## Exercise details
Leave out the lines before the one with "by lia. reflexivity."; output that line and all remaining lines of the records exactly.

[Stored data entries]
——————————

Lemma writeRecord_correct_witness :
  let t := Tar (repeat 0 buffer_size) (repeat 0 prefix_size) 0 in
  let k := Kern (upd (fun _ => None) 3 (Some (File (str "hello")))) (fun _ => []) (upd (fun _ => []) 3 (str "hello")) 4 [] true [] in
  let '(t', s', r) := writeRecord 10 t (Ix k 1 3 (Allocator 0 0 0)) (str "a.txt") 5 5 in
  r = Some 0 /\ out (kernel s') = Ustar.record (Ustar.Entry [] (str "a.txt") (Some (str "hello"))).
Proof.
  intros t k.
  pose proof (writeRecord_correct 10 t (Ix k 1 3 (Allocator 0 0 0)) (str "a.txt") 5 5
    ltac:(split; [apply repeat_length|split; [apply repeat_length|apply Nat.le_0_l]]) ltac:(cbn; lia) ltac:(cbn; lia)) as Hw.
  destruct (writeRecord 10 t _ (str "a.txt") 5 5) as [[t' s'] r]. destruct Hw as (_ & _ & _ & code & -> & _ & Hok & Hrel).
  destruct Hrel as [[_ [Hwr _]] ->]; [|split; [reflexivity|]].
  - split; [|split; [reflexivity|]].
    + split; [cbn; lia|]. intros x Hx. cbn [kernel k next nodes] in *. unfold upd. rewrite (proj2 (Z.eqb_neq x 3)) by lia. reflexivity.
    + intros _. exists (str "hello"). reflexivity.
  - destruct (Hok eq_refl) as [Hs _]. cbn [sink ix_laws] in Hs.
    cbn [writable kern_tar] in Hwr. unfold kern_writable in Hwr. apply andb_true_iff in Hwr as [Hfd _]. apply Z.eqb_eq in Hfd.
    rewrite Hfd in Hs. exact Hs.
Defined.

——————————

## Task response
    + split; [cbn; lia|]. intros x Hx. cbn [kernel k next nodes] in *. unfold upd. rewrite (proj2 (Z.eqb_neq x 3)) by lia. reflexivity.
    + intros _. exists (str "hello"). reflexivity.
  - destruct (Hok eq_refl) as [Hs _]. cbn [sink ix_laws] in Hs.
    cbn [writable kern_tar] in Hwr. unfold kern_writable in Hwr. apply andb_true_iff in Hwr as [Hfd _]. apply Z.eqb_eq in Hfd.
    rewrite Hfd in Hs. exact Hs.
Defined.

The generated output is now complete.